Bias in case-control studies of screening effects

Tags: Poster
Flanders WD, Hosek RS, Sasco AJ

Introduction: Screening programs are undertaken to reduce mortality and/or morbidity from chronic diseases such as cancer. Matched case-control studies have been used to assess the effectiveness of screening programs because of their relative simplicity and low cost. In such studies, the exposure history for controls consists of the number of exams received, occurring before the diagnosis date of the matched case. We know of no methodologic evaluations that demonstrate the validity of such case-control studies.

Objective: To examine the possible existence of bias due to design rules.

Methods: We developed a simple deterministic model to calculate expected screening and disease patterns in a cohort. We select cases and matched controls from the cohort and use screening histories to calculate an odds ratio, as is common in practice.

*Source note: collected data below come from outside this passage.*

(** [contains p s] holds exactly when p is a contiguous part of s. *)
Lemma contains_iff (p s : string) :
  PyString.contains p s = true <-> exists a b, s = (a ++ p ++ b)%string.
Proof.
  induction s as [| c s IH]; cbn [PyString.contains].
  - rewrite orb_false_r, prefix_iff. split.
    + intros [b Hb]. now exists ""%string, b.
    + intros [a [b Hab]]. destruct a; [now exists b | discriminate Hab].
  - rewrite orb_true_iff, prefix_iff, IH. split.
    + intros [[b Hb] | [a [b Hab]]].
      * now exists ""%string, b.
      * exists (String c a), b. simpl. now rewrite Hab.
    + intros [a [b Hab]]. destruct a as [| d a].
      * left. now exists b.
      * right. simpl in Hab. injection Hab as _ Hs. now exists a, b.
Qed.

(** X17: [contains_uncertainty] holds exactly when one of the eight
    configured phrases occurs, as a contiguous run of characters, in the
    lowercased text: the match is by substring, in any letter case, and
    does not stop at word boundaries. *)
Theorem contains_uncertainty_iff_substring (text : string) :
  contains_uncertainty text = true <->
  exists phrase a b,
    In phrase uncertainty_phrases /\
    PyString.lower text = (a ++ phrase ++ b)%string.
Proof.
  unfold contains_uncertainty. rewrite existsb_exists. split.
  - intros [phrase [Hin Hc]]. apply contains_iff in Hc.
    destruct Hc as [a [b Hab]]. now exists phrase, a, b.
  - intros [phrase [a [b [Hin Hab]]]]. exists phrase. split; [exact Hin |].
    apply contains_iff. now exists a, b.
Qed.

Results: Systematic inclusion of the exam from which diagnosis is made, which is the approach typically used in practice, leads to a positive bias (OR>1 in the absence of any real effect). Systematic exclusion of this exam appears to lead to a negative bias (OR<1).

Discussion: Although our simple approach had several limitations, the results suggest that a commonly used method of conducting case-control studies may yield biased odds ratios. We speculate about possible ways to reduce the bias, perhaps by defining exposure intervals differently. This paper has implications for case-control methodologies.